As Ryan had paced back and forth, waiting for his connecting flight to Florida, he’d got a text from the unknown number. He’d had to suck in a breath and steel himself before opening it.
It had been from Kylie.
Ryan, I’m so sorry. For everything. I know I’ve put you through hell. But it’s over now. Everything’s going to be better. You’ll see.
He’d known he should feel relief, and he did. But undercutting it had been a sharp stab of anger. Anger at his wife and her inability to get her shit together. To go get help. To go get therapy. To quit being such a goddamn liability.
The anger had promptly spawned guilt, and the sharp switch had made his head ache. His phone had rung again.
Sharrow.
“I’m on a flight to Florida,” she’d said. “I should be there around six tonight.”
“But you said you’re on maternity leave.”
“As long as I don’t give birth on the plane, I’ll consider it a win.”
Rubbing a hand over his face, he felt even more guilty for making a heavily pregnant woman fly across the country.
She’d said, “A neutral site in Baton Rouge can take her.”
He’d nodded, even though Sharrow hadn’t been able to see him. “Okay. Good. I can get her there.”
“But there’s a hurricane coming in. Big one, they say.”
He’d heard. The news had been full of it. Right then, though, he’d had bigger problems to worry about. “I’ll get her there.”
“Are you sure? There are warnings out for the whole Gulf coast.”
They’d been calling his flight, so he’d stood up. “I’ll be fine. They always say they’re gonna be worse than they are.”
When he’d landed in Tallahassee, he’d contacted Mark Lyman, a deputy marshal he’d worked with on a case in the Caribbean a year ago.
He’d given him the same story he’d given Sharrow, about the phony Collierville raid and the laptop and the subsequent need to get Jessica Meeks into immediate protective custody.

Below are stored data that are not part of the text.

Lemma merge_group_spec (u : Text) (n : string) (g : Group) :
  wf u ->
  wf (merge_group n g u) /\ t_prop (merge_group n g u) = t_prop u /\
  forall n', text_group (merge_group n g u) n' =
             if String.eqb n' n
             then Some (match text_group u n with None => g | Some g0 => merge_into g g0 end)
             else text_group u n'.
Proof.
  intros [Hlt Hinj]. unfold wf, merge_group.
  destruct (t_map u !! n) as [l |] eqn:En.
  - unfold text_update_group, set_map. cbn [t_prop t_map t_heap t_next]. split; [split |]; [| | split; [reflexivity |]].
    + intros n' l' Hl'. cbn [t_prop t_map t_heap t_next] in Hl'. destruct (Hlt n' l' Hl') as [Hl1 Hl2]. split; [exact Hl1 |].
      destruct (decide (l' = l)) as [-> |]; [rewrite lookup_insert_eq; eauto |].
      rewrite lookup_insert_ne by congruence. exact Hl2.
    + exact Hinj.
    + intros n'. unfold text_group; cbn [t_prop t_map t_heap t_next]. rewrite En.
      destruct (Hlt n l En) as [_ [g0 Hg0]]. rewrite Hg0.
      destruct (String.eqb_spec n' n) as [-> | Hne].
      * rewrite En, lookup_insert_eq. unfold deref. rewrite Hg0. reflexivity.
      * destruct (t_map u !! n') as [l' |] eqn:En'; [| reflexivity].
        rewrite lookup_insert_ne; [reflexivity |].
        intros ->. apply Hne. exact (Hinj n' n l' En' En).
  - cbn [t_prop t_map t_heap t_next]. split; [split |]; [| | split; [reflexivity |]].
    + intros n' l' Hl'. cbn [t_prop t_map t_heap t_next] in Hl'.
      destruct (String.eq_dec n' n) as [-> | Hne].
      * rewrite lookup_insert_eq in Hl'. injection Hl' as <-.
        split; [lia | rewrite lookup_insert_eq; eauto].
      * rewrite lookup_insert_ne in Hl' by congruence.
        destruct (Hlt n' l' Hl') as [Hl1 Hl2]. split; [lia |].
        rewrite lookup_insert_ne by lia. exact Hl2.
    + intros n1 n2 l' H1 H2. cbn [t_prop t_map t_heap t_next] in H1, H2.
      destruct (String.eq_dec n1 n) as [-> | Hne1], (String.eq_dec n2 n) as [-> | Hne2];
        [reflexivity | | |].
      * rewrite lookup_insert_eq in H1. rewrite lookup_insert_ne in H2 by congruence.
        injection H1 as <-. destruct (Hlt n2 _ H2) as [Hl _]. lia.
      * rewrite lookup_insert_eq in H2. rewrite lookup_insert_ne in H1 by congruence.
        injection H2 as <-. destruct (Hlt n1 _ H1) as [Hl _]. lia.
      * rewrite lookup_insert_ne in H1, H2 by congruence. exact (Hinj n1 n2 l' H1 H2).
    + intros n'. unfold text_group; cbn [t_prop t_map t_heap t_next]. rewrite En.
      destruct (String.eqb_spec n' n) as [-> | Hne].
      * rewrite !lookup_insert_eq. reflexivity.
      * rewrite lookup_insert_ne by congruence.
        destruct (t_map u !! n') as [l' |] eqn:En'; [| reflexivity].
        destruct (Hlt n' l' En') as [Hl _]. rewrite lookup_insert_ne by lia. reflexivity.
Qed.

Lemma merge_fold_spec (G : loc -> Group) (L : list (string * loc)) (u : Text) :
  wf u -> NoDup L.*1 ->
  let u' := foldl (fun acc nl => merge_group nl.1 (G nl.2) acc) u L in
  wf u' /\ t_prop u' = t_prop u /\
  forall n', text_group u' n' =
             match (list_to_map L : gmap string loc) !! n' with
             | None => text_group u n'
             | Some l => Some (match text_group u n' with
                               | None => G l | Some g0 => merge_into (G l) g0 end)
             end.
Proof.
  revert u. induction L as [| [n l] L IH]; intros u Hwf Hnd; simpl.
  - split; [exact Hwf | split; [reflexivity |]]. intros n'. rewrite lookup_empty. reflexivity.
  - inversion Hnd as [| ? ? Hn Hnd']; subst.
    destruct (merge_group_spec u n (G l) Hwf) as (Hwf1 & Hp1 & Hg1).
    destruct (IH _ Hwf1 Hnd') as (Hwf2 & Hp2 & Hg2).
    split; [exact Hwf2 | split; [congruence |]].
    intros n'. rewrite Hg2.
    destruct (String.eq_dec n' n) as [-> | Hne].
    + rewrite lookup_insert_eq.
      rewrite (not_elem_of_list_to_map_1 L n) by exact Hn.
      rewrite Hg1, String.eqb_refl. reflexivity.
    + rewrite lookup_insert_ne by congruence.
      rewrite !Hg1. destruct (String.eqb_spec n' n) as [| _]; [contradiction |].
      reflexivity.
Qed.

Lemma list_to_map_entries {A} (m : gmap string A) : list_to_map (entries m) = m.
Proof.
  rewrite <- (list_to_map_to_list m) at 2.
  apply list_to_map_proper; [apply NoDup_entries | apply entries_perm].
Qed.

Lemma group_set_valid (k v : string) (g : Group) :
  item_okb (k, v) = true ->
  snd (group_set (Some (cstr k)) (Some (cstr v)) g) =
  mkGroup (g_prop g) (<[k := v]> (g_map g)) (g_priority g).
Proof.
  unfold item_okb; simpl. intros H.
  repeat (apply andb_true_iff in H as [H ?]).
  rewrite !cstr_nul_free by assumption.
  unfold group_set.
  repeat match goal with Hb : (_ <=? _) = true |- _ => apply Z.leb_le in Hb end.
  assert (C : (slen k <? 1) || (L10KB <? slen k) || (L10KB <? slen v) = false)
    by (apply orb_false_iff; split; [apply orb_false_iff; split |]; apply Z.ltb_ge; lia).
  rewrite C. reflexivity.
Qed.

Lemma merge_into_foldl (l : list (string * string)) (g0 : Group) :
  Forall (fun kv => item_okb kv = true) l ->
  foldl (fun acc kv => snd (group_set (Some (cstr kv.1)) (Some (cstr kv.2)) acc)) g0 l =
  mkGroup (g_prop g0) (foldl (fun acc kv => <[kv.1 := kv.2]> acc) (g_map g0) l) (g_priority g0).
Proof.
  revert g0. induction l as [| [k v] l IH]; intros g0 Hl; cbn [foldl fst snd].
  - destruct g0; reflexivity.
  - inversion Hl as [| ? ? Hkv Hl']; subst.
    rewrite (group_set_valid k v g0 Hkv), IH by exact Hl'. reflexivity.
Qed.


Lemma text_group_update_sorted (u : Text) (n : string) :
  text_group (update_sorted u) n = text_group u n.
Proof. reflexivity. Qed.


Lemma wf_new (P : Property) : wf (set_prop P text_new).
Proof.
  unfold wf, set_prop, text_new. cbn [t_map t_heap t_next]. split.
  - intros n l H. apply lookup_singleton_Some in H as [_ <-].
    split; [lia | rewrite lookup_singleton_eq; eauto].
  - intros n1 n2 l H1 H2. apply lookup_singleton_Some in H1 as [<- _].
    apply lookup_singleton_Some in H2 as [<- _]. reflexivity.
Qed.

(** What [text_okb] gives about the groups. *)
Lemma text_okb_groups (t : Text) (n : string) (l : loc) :
  text_okb t = true -> t_map t !! n = Some l ->
  (String.length n <= 64)%nat /\ t_heap t !! l = Some (deref t l) /\
  group_okb (deref t l) = true.
Proof.
  unfold text_okb. intros H Hn. repeat (apply andb_true_iff in H as [H ?]).
  pose proof (forallb_map_to_list _ _ n l ltac:(eassumption) Hn) as Hf.
  simpl in Hf. apply andb_true_iff in Hf as [Hlen Hg]. apply Nat.leb_le in Hlen.
  unfold deref. destruct (t_heap t !! l) as [g |]; [| discriminate].
  split; [exact Hlen | split; [reflexivity | exact Hg]].
Qed.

Only this time, the need was genuine. But not because of some fictitious surveillance stills.
Because of him.
He’d borrowed the deputy’s vehicle and driven like hell to Panama City Beach. The view out the window had been monotonous: stands of slash pine and the yellowing grass verge of the interstate, pocked with divots of sand as white as snow.
A little over two hours later, he’d arrived at Meek’s house. Flashing blue lights painted the ransacked building in an eerie glow, and the officers’ grim faces spoke of a horrifying scene.
He’d been too late.
When he’d discovered that the woman hadn’t been home during the invasion, that she’d been at work, he’d nearly dropped to his knees in relief. He’d raced to Femme Fatale in time to find her safe and sound. Albeit scantily clad.
And he’d known the moment he’d laid eyes on her, he couldn’t let anything happen to her. He was going to get her to that neutral site in Baton Rouge if it killed him.
It nearly had. And yet he’d still failed.
Now she was lost and alone and terrified. And it was all his fault.
It occurred to him now, sitting on that log in the middle of nowhere, that it was always going to end this way. That at some point, someone was going to investigate his story. Someone was going to put the pieces together and realize the whole thing was a lie.
Jessica would have figured it all out eventually, too. In his heart of hearts, he’d known that all along, too. Which made all his hopes for some kind of a…thing working out between them seem even more futile.
What on earth had he been thinking? That he’d get to live happily ever after with the woman he’d sold out to the men who were trying to kill her?
He stared down that muddy road in the direction she’d had gone. And was reminded with a sickening jolt that those same men were still out there.